━━━━━ Material provided ━━━━━

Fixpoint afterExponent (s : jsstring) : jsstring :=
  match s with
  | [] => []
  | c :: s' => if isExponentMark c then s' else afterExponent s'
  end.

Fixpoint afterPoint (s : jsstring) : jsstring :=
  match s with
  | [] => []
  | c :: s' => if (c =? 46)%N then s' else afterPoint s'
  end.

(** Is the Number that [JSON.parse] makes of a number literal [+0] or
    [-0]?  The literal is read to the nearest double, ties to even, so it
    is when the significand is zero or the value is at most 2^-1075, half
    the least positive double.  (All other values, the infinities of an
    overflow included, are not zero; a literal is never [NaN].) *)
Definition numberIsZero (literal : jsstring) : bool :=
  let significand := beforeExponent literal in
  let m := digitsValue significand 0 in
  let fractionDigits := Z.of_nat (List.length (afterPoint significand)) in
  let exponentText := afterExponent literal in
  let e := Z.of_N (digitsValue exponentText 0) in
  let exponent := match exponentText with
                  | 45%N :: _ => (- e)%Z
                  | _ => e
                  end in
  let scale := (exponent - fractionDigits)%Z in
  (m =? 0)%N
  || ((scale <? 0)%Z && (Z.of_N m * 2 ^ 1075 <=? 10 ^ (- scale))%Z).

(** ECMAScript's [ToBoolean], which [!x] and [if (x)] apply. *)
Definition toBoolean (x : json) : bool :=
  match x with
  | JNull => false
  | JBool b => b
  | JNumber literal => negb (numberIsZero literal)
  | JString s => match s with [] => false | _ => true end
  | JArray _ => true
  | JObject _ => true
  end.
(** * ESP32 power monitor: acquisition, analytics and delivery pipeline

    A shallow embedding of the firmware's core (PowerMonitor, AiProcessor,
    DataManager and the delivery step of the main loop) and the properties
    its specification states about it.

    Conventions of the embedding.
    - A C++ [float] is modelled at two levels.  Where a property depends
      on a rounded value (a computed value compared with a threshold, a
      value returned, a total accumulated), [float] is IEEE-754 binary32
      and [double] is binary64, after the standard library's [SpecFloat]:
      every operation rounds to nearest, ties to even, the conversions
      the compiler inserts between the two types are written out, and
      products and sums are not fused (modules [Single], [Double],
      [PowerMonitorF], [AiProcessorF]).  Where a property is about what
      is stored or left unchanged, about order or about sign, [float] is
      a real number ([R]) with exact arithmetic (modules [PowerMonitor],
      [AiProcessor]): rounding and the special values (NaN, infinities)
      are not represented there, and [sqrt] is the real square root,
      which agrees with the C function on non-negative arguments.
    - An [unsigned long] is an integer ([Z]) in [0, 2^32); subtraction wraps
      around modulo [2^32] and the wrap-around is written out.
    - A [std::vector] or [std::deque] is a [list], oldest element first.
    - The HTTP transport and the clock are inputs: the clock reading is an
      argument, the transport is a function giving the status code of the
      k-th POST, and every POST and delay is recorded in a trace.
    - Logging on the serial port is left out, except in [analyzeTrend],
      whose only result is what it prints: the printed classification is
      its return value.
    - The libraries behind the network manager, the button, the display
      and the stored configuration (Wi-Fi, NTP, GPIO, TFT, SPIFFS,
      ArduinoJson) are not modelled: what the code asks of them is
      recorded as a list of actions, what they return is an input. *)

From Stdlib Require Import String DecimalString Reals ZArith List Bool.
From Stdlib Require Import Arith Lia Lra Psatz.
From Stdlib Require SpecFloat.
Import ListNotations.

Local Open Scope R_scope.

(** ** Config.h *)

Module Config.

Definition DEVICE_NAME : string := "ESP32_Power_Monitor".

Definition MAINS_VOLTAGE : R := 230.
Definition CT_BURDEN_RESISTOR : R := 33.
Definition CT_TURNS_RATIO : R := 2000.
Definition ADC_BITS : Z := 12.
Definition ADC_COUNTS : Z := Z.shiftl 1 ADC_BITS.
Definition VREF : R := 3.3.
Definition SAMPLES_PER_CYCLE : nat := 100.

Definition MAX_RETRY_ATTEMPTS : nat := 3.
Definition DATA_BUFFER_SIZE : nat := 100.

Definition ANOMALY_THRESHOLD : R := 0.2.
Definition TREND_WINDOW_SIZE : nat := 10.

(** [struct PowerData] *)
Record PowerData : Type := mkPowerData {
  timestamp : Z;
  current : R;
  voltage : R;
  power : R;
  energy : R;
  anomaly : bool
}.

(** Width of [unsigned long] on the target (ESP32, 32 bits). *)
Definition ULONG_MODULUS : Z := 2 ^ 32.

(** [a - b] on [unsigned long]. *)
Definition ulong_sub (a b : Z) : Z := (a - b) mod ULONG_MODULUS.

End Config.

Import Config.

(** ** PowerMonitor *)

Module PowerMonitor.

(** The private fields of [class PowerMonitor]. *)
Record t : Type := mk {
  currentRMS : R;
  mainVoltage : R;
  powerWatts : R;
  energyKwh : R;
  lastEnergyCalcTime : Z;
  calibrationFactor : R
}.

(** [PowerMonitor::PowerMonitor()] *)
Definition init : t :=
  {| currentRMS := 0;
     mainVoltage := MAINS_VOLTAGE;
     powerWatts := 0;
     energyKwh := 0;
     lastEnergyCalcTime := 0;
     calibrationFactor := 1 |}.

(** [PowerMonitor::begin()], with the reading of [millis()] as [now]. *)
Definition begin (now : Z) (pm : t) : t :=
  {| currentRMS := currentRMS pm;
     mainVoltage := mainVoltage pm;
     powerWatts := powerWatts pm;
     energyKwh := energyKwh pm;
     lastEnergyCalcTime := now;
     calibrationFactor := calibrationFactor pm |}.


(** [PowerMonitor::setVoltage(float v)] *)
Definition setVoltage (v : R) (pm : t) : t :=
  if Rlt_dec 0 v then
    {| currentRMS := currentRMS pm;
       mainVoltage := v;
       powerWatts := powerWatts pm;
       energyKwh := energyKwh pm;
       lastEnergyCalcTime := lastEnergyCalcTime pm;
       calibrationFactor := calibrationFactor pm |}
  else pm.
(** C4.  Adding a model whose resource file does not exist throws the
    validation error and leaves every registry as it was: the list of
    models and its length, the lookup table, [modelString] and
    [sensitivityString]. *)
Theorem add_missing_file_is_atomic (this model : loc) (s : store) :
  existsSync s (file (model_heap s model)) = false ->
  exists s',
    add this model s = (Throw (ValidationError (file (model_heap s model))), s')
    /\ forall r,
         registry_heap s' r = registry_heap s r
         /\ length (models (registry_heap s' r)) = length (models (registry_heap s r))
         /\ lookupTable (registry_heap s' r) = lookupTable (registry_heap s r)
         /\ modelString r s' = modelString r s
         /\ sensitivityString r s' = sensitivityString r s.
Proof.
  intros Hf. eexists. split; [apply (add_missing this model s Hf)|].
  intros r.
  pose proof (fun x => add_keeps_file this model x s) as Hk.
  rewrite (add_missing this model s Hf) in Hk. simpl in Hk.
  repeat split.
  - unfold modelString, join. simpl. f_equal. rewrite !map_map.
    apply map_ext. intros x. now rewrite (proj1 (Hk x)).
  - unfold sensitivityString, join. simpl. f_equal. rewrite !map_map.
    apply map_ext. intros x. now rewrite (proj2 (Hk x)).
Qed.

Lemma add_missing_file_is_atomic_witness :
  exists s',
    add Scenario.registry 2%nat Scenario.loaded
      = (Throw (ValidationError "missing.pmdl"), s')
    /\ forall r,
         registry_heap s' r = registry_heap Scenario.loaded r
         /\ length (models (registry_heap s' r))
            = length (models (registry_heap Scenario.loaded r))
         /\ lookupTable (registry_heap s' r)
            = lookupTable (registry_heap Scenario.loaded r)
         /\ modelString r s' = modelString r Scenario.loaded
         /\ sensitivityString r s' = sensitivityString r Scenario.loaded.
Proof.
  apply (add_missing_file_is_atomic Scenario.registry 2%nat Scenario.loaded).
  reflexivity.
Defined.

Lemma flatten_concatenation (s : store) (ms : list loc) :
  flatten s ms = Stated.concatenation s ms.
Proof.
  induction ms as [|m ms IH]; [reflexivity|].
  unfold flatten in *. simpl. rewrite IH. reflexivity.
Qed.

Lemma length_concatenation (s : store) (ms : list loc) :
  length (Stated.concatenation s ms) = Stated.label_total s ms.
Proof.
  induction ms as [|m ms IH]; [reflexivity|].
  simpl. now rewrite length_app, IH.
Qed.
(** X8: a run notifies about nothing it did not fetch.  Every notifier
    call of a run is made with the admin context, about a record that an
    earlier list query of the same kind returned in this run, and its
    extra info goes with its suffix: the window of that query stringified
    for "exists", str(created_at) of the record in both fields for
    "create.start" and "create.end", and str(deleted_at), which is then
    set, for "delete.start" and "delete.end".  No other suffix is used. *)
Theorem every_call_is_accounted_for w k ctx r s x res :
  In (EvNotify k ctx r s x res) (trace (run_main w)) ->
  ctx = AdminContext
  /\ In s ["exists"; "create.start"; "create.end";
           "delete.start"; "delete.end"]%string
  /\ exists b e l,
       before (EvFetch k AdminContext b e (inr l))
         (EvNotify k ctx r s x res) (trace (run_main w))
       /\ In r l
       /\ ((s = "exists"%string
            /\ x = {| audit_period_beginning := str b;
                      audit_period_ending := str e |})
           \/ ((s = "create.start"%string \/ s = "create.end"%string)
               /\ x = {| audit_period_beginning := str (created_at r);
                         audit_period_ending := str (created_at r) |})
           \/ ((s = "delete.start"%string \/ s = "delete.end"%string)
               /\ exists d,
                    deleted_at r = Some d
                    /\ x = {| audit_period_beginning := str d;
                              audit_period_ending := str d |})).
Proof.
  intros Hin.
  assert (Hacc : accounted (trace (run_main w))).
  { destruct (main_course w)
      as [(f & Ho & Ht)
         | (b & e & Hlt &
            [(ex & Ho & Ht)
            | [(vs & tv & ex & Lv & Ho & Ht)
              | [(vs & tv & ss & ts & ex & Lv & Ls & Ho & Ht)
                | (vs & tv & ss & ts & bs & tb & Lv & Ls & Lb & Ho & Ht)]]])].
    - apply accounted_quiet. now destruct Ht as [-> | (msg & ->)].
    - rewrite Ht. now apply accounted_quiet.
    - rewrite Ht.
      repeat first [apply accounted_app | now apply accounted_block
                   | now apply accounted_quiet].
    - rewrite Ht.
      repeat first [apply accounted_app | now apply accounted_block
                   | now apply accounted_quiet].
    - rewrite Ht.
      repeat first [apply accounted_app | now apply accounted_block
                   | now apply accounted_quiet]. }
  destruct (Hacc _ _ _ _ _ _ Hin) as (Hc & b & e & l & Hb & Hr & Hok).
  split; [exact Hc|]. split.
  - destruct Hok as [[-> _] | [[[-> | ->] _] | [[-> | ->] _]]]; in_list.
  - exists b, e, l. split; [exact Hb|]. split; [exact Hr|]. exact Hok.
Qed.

━━━━━

Task statement:
Write out the records above exactly, from the opening line to the line with "is when the", including both, with nothing added.

Solution to the problem:
Fixpoint afterExponent (s : jsstring) : jsstring :=
  match s with
  | [] => []
  | c :: s' => if isExponentMark c then s' else afterExponent s'
  end.

Fixpoint afterPoint (s : jsstring) : jsstring :=
  match s with
  | [] => []
  | c :: s' => if (c =? 46)%N then s' else afterPoint s'
  end.

(** Is the Number that [JSON.parse] makes of a number literal [+0] or
    [-0]?  The literal is read to the nearest double, ties to even, so it
    is when the significand is zero or the value is at most 2^-1075, half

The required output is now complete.